AVAILABLE RECORDS:
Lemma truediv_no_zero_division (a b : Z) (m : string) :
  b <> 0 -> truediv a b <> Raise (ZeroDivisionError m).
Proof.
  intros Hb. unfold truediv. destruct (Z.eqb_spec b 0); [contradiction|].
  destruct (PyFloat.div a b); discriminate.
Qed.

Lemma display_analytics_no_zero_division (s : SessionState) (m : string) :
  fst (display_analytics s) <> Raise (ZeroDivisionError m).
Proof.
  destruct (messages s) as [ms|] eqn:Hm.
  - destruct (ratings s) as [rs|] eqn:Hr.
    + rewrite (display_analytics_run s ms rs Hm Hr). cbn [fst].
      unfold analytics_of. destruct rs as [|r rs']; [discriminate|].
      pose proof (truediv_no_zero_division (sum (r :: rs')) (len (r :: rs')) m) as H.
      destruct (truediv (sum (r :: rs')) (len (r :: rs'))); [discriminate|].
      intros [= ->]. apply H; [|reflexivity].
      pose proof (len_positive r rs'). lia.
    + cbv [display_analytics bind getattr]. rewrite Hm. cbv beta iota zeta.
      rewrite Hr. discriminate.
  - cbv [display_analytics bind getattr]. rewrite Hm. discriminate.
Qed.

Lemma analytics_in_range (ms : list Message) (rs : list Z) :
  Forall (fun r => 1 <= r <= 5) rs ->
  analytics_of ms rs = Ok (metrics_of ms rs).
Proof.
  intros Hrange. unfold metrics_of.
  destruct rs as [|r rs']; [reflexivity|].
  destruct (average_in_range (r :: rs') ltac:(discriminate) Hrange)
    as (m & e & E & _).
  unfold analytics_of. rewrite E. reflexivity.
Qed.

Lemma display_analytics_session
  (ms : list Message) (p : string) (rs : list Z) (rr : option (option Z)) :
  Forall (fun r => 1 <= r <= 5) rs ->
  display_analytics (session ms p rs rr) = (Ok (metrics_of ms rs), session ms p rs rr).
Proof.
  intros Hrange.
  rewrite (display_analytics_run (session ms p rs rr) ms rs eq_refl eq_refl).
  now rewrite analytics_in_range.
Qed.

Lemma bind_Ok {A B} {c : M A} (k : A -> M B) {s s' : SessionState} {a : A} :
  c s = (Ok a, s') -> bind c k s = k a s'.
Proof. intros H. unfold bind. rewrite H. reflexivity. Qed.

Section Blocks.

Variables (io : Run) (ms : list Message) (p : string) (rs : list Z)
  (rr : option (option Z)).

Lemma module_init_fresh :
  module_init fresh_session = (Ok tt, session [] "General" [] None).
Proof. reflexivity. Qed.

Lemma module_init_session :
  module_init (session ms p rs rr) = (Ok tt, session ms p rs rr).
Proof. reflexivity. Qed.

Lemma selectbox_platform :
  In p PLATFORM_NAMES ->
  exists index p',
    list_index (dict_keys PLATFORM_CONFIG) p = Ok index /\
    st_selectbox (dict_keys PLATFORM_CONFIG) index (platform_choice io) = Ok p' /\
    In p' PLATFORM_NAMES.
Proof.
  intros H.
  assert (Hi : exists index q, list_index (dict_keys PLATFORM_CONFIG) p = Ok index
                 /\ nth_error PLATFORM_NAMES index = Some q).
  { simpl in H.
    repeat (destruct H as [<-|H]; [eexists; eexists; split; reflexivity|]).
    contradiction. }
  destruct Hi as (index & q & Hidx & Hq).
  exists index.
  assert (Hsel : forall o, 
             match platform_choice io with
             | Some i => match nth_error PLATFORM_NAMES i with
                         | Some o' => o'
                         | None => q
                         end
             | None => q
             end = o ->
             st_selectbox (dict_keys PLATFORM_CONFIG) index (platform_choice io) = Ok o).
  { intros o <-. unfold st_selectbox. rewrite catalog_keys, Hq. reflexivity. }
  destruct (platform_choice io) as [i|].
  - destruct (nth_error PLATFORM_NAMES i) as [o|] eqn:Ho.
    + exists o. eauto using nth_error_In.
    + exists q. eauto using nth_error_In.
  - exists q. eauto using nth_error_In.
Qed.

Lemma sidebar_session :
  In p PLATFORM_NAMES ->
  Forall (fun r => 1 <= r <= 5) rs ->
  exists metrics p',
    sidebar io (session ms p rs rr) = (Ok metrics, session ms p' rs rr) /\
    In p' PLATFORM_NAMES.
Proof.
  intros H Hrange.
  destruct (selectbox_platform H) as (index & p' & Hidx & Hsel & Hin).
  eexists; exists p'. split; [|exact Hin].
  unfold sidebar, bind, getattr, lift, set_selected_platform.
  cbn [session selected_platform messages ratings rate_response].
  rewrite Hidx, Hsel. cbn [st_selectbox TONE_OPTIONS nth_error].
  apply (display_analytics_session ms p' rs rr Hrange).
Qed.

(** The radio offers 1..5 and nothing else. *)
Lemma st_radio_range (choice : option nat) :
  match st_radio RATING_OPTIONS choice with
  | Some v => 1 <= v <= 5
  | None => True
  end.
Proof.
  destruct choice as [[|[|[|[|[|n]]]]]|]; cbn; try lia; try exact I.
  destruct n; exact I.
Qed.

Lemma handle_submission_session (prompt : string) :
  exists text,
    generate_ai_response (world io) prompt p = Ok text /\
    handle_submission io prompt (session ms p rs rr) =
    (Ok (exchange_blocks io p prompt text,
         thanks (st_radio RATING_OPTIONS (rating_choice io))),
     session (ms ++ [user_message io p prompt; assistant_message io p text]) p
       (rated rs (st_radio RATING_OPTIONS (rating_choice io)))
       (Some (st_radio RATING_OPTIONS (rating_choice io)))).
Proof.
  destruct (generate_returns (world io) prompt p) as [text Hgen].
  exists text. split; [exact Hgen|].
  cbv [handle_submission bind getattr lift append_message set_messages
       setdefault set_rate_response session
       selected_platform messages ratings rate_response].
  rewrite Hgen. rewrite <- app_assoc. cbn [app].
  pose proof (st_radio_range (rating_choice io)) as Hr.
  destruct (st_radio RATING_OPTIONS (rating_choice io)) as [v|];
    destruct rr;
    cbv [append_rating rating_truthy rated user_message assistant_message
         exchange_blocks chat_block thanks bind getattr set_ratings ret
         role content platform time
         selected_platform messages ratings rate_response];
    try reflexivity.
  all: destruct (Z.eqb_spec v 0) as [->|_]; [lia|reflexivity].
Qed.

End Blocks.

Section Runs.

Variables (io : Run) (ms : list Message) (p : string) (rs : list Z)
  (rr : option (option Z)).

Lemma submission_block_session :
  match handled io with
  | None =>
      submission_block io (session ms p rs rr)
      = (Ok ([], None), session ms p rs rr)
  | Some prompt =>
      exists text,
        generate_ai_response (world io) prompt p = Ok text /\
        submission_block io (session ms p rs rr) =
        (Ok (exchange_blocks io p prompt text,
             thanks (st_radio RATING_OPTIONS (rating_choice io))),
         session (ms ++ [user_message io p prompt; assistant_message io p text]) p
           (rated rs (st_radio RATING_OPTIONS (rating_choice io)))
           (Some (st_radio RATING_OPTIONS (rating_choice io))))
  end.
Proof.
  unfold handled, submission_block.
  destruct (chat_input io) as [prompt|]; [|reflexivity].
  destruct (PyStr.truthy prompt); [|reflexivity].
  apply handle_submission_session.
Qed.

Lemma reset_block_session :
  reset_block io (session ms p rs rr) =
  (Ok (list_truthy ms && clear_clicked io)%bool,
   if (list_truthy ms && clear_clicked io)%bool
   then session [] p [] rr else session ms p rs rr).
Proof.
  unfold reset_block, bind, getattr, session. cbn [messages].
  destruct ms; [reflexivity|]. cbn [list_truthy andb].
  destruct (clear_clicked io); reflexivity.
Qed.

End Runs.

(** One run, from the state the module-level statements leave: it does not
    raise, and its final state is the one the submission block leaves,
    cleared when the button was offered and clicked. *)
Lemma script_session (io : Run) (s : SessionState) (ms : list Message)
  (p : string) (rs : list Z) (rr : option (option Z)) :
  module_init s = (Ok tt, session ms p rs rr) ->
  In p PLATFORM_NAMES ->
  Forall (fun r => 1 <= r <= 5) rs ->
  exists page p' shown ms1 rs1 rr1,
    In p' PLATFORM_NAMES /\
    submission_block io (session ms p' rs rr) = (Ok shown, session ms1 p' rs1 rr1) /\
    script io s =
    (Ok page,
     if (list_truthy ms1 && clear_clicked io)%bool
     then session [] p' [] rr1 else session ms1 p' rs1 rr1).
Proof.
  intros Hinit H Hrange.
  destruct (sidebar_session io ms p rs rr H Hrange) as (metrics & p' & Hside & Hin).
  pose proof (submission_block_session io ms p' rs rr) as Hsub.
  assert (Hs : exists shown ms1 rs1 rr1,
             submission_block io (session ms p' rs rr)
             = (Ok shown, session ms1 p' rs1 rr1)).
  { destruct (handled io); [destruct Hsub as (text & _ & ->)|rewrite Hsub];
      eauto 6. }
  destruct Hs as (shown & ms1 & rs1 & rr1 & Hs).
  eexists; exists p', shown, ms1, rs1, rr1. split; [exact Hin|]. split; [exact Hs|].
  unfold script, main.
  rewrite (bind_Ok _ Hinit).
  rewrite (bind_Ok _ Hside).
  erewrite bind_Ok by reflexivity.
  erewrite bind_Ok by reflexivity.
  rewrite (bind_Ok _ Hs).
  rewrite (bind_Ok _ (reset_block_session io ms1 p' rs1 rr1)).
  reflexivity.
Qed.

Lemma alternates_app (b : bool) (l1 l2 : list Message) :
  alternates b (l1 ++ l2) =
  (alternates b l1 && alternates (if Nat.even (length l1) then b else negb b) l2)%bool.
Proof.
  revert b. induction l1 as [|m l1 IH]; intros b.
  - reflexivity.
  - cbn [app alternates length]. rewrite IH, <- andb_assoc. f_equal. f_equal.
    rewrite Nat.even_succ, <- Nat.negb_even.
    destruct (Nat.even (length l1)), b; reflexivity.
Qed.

WHAT TO WORK ON:
Take every line above that includes the string "exact" and return it.

ANSWER TO THIS EXERCISE:
  eexists; exists p'. split; [|exact Hin].
  destruct choice as [[|[|[|[|[|n]]]]]|]; cbn; try lia; try exact I.
  destruct n; exact I.
  exists text. split; [exact Hgen|].
  eexists; exists p', shown, ms1, rs1, rr1. split; [exact Hin|]. split; [exact Hs|].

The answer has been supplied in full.